*** TASK DATA Section Begins ***

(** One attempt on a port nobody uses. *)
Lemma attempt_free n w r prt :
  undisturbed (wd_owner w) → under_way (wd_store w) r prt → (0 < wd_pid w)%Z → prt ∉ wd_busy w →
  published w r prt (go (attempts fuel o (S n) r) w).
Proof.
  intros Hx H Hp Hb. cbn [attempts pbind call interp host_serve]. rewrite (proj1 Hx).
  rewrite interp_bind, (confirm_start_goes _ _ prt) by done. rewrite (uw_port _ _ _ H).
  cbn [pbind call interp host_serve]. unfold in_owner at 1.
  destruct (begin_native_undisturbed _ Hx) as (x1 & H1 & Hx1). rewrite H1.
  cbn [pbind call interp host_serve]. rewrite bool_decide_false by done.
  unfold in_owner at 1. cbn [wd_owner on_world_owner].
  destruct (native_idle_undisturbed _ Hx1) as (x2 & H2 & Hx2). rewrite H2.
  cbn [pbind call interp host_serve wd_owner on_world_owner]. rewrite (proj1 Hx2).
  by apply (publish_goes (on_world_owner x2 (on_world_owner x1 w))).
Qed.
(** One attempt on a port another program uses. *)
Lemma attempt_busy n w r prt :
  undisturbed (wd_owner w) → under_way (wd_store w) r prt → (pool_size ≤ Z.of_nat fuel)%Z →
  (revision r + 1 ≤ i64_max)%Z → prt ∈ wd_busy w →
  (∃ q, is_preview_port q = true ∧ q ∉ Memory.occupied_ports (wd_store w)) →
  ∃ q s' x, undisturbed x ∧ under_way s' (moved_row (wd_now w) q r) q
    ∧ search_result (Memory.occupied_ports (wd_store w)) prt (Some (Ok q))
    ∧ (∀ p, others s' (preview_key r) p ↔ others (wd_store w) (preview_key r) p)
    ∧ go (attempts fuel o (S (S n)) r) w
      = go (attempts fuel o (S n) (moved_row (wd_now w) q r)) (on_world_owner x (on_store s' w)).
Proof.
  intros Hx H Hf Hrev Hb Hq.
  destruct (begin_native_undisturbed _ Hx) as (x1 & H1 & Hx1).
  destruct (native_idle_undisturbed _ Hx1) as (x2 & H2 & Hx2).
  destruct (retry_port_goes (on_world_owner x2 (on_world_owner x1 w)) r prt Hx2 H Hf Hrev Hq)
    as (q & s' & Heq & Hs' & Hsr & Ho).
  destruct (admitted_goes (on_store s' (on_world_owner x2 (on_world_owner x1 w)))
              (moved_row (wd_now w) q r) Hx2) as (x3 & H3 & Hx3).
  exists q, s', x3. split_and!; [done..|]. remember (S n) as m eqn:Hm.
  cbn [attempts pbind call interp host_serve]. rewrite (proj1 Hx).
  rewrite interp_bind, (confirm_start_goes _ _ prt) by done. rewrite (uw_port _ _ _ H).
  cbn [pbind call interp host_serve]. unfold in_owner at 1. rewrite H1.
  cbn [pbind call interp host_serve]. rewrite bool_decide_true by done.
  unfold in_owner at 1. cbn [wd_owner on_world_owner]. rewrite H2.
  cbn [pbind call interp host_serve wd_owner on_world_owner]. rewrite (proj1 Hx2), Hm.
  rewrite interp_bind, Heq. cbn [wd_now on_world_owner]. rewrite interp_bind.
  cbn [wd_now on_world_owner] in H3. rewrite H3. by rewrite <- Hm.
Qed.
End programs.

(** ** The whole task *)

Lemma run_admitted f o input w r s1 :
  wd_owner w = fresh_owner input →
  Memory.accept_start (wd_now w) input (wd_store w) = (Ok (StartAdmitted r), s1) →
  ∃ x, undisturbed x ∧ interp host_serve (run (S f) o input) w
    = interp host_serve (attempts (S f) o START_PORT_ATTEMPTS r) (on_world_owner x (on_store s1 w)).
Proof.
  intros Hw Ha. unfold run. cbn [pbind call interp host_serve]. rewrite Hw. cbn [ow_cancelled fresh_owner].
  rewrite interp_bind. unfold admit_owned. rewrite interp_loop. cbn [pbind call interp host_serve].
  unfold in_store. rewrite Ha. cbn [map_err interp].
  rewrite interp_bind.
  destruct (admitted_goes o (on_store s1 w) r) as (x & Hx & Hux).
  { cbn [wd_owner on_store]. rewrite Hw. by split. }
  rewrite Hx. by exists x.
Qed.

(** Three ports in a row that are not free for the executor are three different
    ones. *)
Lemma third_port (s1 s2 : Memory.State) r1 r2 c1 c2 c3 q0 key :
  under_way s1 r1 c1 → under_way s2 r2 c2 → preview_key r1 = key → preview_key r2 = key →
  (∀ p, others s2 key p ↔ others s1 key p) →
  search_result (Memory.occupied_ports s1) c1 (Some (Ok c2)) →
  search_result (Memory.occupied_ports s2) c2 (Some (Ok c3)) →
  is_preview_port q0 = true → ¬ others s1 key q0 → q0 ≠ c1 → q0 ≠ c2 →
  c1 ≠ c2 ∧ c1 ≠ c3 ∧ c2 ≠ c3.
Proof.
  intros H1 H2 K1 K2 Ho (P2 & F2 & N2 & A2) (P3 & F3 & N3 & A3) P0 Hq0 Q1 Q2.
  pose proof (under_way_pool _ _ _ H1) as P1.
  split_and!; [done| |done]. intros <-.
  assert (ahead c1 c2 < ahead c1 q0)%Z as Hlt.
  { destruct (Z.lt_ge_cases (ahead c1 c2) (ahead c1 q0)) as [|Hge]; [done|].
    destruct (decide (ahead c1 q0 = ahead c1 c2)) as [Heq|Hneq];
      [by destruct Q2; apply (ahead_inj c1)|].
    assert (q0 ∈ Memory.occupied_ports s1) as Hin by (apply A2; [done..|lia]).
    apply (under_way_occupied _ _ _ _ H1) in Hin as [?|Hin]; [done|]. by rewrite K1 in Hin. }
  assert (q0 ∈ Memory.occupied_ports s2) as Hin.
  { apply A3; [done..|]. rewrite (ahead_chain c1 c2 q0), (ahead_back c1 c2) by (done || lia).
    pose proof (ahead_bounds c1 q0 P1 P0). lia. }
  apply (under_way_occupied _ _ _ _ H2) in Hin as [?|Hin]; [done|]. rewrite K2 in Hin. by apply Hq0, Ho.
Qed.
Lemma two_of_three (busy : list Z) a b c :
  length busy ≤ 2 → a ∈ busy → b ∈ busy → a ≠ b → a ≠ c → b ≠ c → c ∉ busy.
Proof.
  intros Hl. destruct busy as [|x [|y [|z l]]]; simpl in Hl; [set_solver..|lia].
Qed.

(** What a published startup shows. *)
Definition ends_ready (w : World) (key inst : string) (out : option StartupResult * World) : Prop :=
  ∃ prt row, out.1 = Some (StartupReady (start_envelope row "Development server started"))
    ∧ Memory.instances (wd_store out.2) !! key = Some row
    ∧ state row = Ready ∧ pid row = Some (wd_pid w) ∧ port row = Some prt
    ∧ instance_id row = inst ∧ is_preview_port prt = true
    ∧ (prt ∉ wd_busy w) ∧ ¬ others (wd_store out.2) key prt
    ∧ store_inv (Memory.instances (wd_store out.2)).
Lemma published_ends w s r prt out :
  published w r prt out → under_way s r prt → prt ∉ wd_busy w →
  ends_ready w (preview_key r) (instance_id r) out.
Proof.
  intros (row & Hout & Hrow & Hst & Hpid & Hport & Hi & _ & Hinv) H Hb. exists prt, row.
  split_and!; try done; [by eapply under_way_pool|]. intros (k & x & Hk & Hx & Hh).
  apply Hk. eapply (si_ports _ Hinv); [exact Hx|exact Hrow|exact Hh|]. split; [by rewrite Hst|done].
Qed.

*** TASK DATA Section Ends ***

Keep every word the same. Retype all the material.

(** One attempt on a port nobody uses. *)
Lemma attempt_free n w r prt :
  undisturbed (wd_owner w) → under_way (wd_store w) r prt → (0 < wd_pid w)%Z → prt ∉ wd_busy w →
  published w r prt (go (attempts fuel o (S n) r) w).
Proof.
  intros Hx H Hp Hb. cbn [attempts pbind call interp host_serve]. rewrite (proj1 Hx).
  rewrite interp_bind, (confirm_start_goes _ _ prt) by done. rewrite (uw_port _ _ _ H).
  cbn [pbind call interp host_serve]. unfold in_owner at 1.
  destruct (begin_native_undisturbed _ Hx) as (x1 & H1 & Hx1). rewrite H1.
  cbn [pbind call interp host_serve]. rewrite bool_decide_false by done.
  unfold in_owner at 1. cbn [wd_owner on_world_owner].
  destruct (native_idle_undisturbed _ Hx1) as (x2 & H2 & Hx2). rewrite H2.
  cbn [pbind call interp host_serve wd_owner on_world_owner]. rewrite (proj1 Hx2).
  by apply (publish_goes (on_world_owner x2 (on_world_owner x1 w))).
Qed.
(** One attempt on a port another program uses. *)
Lemma attempt_busy n w r prt :
  undisturbed (wd_owner w) → under_way (wd_store w) r prt → (pool_size ≤ Z.of_nat fuel)%Z →
  (revision r + 1 ≤ i64_max)%Z → prt ∈ wd_busy w →
  (∃ q, is_preview_port q = true ∧ q ∉ Memory.occupied_ports (wd_store w)) →
  ∃ q s' x, undisturbed x ∧ under_way s' (moved_row (wd_now w) q r) q
    ∧ search_result (Memory.occupied_ports (wd_store w)) prt (Some (Ok q))
    ∧ (∀ p, others s' (preview_key r) p ↔ others (wd_store w) (preview_key r) p)
    ∧ go (attempts fuel o (S (S n)) r) w
      = go (attempts fuel o (S n) (moved_row (wd_now w) q r)) (on_world_owner x (on_store s' w)).
Proof.
  intros Hx H Hf Hrev Hb Hq.
  destruct (begin_native_undisturbed _ Hx) as (x1 & H1 & Hx1).
  destruct (native_idle_undisturbed _ Hx1) as (x2 & H2 & Hx2).
  destruct (retry_port_goes (on_world_owner x2 (on_world_owner x1 w)) r prt Hx2 H Hf Hrev Hq)
    as (q & s' & Heq & Hs' & Hsr & Ho).
  destruct (admitted_goes (on_store s' (on_world_owner x2 (on_world_owner x1 w)))
              (moved_row (wd_now w) q r) Hx2) as (x3 & H3 & Hx3).
  exists q, s', x3. split_and!; [done..|]. remember (S n) as m eqn:Hm.
  cbn [attempts pbind call interp host_serve]. rewrite (proj1 Hx).
  rewrite interp_bind, (confirm_start_goes _ _ prt) by done. rewrite (uw_port _ _ _ H).
  cbn [pbind call interp host_serve]. unfold in_owner at 1. rewrite H1.
  cbn [pbind call interp host_serve]. rewrite bool_decide_true by done.
  unfold in_owner at 1. cbn [wd_owner on_world_owner]. rewrite H2.
  cbn [pbind call interp host_serve wd_owner on_world_owner]. rewrite (proj1 Hx2), Hm.
  rewrite interp_bind, Heq. cbn [wd_now on_world_owner]. rewrite interp_bind.
  cbn [wd_now on_world_owner] in H3. rewrite H3. by rewrite <- Hm.
Qed.
End programs.

(** ** The whole task *)

Lemma run_admitted f o input w r s1 :
  wd_owner w = fresh_owner input →
  Memory.accept_start (wd_now w) input (wd_store w) = (Ok (StartAdmitted r), s1) →
  ∃ x, undisturbed x ∧ interp host_serve (run (S f) o input) w
    = interp host_serve (attempts (S f) o START_PORT_ATTEMPTS r) (on_world_owner x (on_store s1 w)).
Proof.
  intros Hw Ha. unfold run. cbn [pbind call interp host_serve]. rewrite Hw. cbn [ow_cancelled fresh_owner].
  rewrite interp_bind. unfold admit_owned. rewrite interp_loop. cbn [pbind call interp host_serve].
  unfold in_store. rewrite Ha. cbn [map_err interp].
  rewrite interp_bind.
  destruct (admitted_goes o (on_store s1 w) r) as (x & Hx & Hux).
  { cbn [wd_owner on_store]. rewrite Hw. by split. }
  rewrite Hx. by exists x.
Qed.

(** Three ports in a row that are not free for the executor are three different
    ones. *)
Lemma third_port (s1 s2 : Memory.State) r1 r2 c1 c2 c3 q0 key :
  under_way s1 r1 c1 → under_way s2 r2 c2 → preview_key r1 = key → preview_key r2 = key →
  (∀ p, others s2 key p ↔ others s1 key p) →
  search_result (Memory.occupied_ports s1) c1 (Some (Ok c2)) →
  search_result (Memory.occupied_ports s2) c2 (Some (Ok c3)) →
  is_preview_port q0 = true → ¬ others s1 key q0 → q0 ≠ c1 → q0 ≠ c2 →
  c1 ≠ c2 ∧ c1 ≠ c3 ∧ c2 ≠ c3.
Proof.
  intros H1 H2 K1 K2 Ho (P2 & F2 & N2 & A2) (P3 & F3 & N3 & A3) P0 Hq0 Q1 Q2.
  pose proof (under_way_pool _ _ _ H1) as P1.
  split_and!; [done| |done]. intros <-.
  assert (ahead c1 c2 < ahead c1 q0)%Z as Hlt.
  { destruct (Z.lt_ge_cases (ahead c1 c2) (ahead c1 q0)) as [|Hge]; [done|].
    destruct (decide (ahead c1 q0 = ahead c1 c2)) as [Heq|Hneq];
      [by destruct Q2; apply (ahead_inj c1)|].
    assert (q0 ∈ Memory.occupied_ports s1) as Hin by (apply A2; [done..|lia]).
    apply (under_way_occupied _ _ _ _ H1) in Hin as [?|Hin]; [done|]. by rewrite K1 in Hin. }
  assert (q0 ∈ Memory.occupied_ports s2) as Hin.
  { apply A3; [done..|]. rewrite (ahead_chain c1 c2 q0), (ahead_back c1 c2) by (done || lia).
    pose proof (ahead_bounds c1 q0 P1 P0). lia. }
  apply (under_way_occupied _ _ _ _ H2) in Hin as [?|Hin]; [done|]. rewrite K2 in Hin. by apply Hq0, Ho.
Qed.
Lemma two_of_three (busy : list Z) a b c :
  length busy ≤ 2 → a ∈ busy → b ∈ busy → a ≠ b → a ≠ c → b ≠ c → c ∉ busy.
Proof.
  intros Hl. destruct busy as [|x [|y [|z l]]]; simpl in Hl; [set_solver..|lia].
Qed.

(** What a published startup shows. *)
Definition ends_ready (w : World) (key inst : string) (out : option StartupResult * World) : Prop :=
  ∃ prt row, out.1 = Some (StartupReady (start_envelope row "Development server started"))
    ∧ Memory.instances (wd_store out.2) !! key = Some row
    ∧ state row = Ready ∧ pid row = Some (wd_pid w) ∧ port row = Some prt
    ∧ instance_id row = inst ∧ is_preview_port prt = true
    ∧ (prt ∉ wd_busy w) ∧ ¬ others (wd_store out.2) key prt
    ∧ store_inv (Memory.instances (wd_store out.2)).
Lemma published_ends w s r prt out :
  published w r prt out → under_way s r prt → prt ∉ wd_busy w →
  ends_ready w (preview_key r) (instance_id r) out.
Proof.
  intros (row & Hout & Hrow & Hst & Hpid & Hport & Hi & _ & Hinv) H Hb. exists prt, row.
  split_and!; try done; [by eapply under_way_pool|]. intros (k & x & Hk & Hx & Hh).
  apply Hk. eapply (si_ports _ Hinv); [exact Hx|exact Hrow|exact Hh|]. split; [by rewrite Hst|done].
Qed.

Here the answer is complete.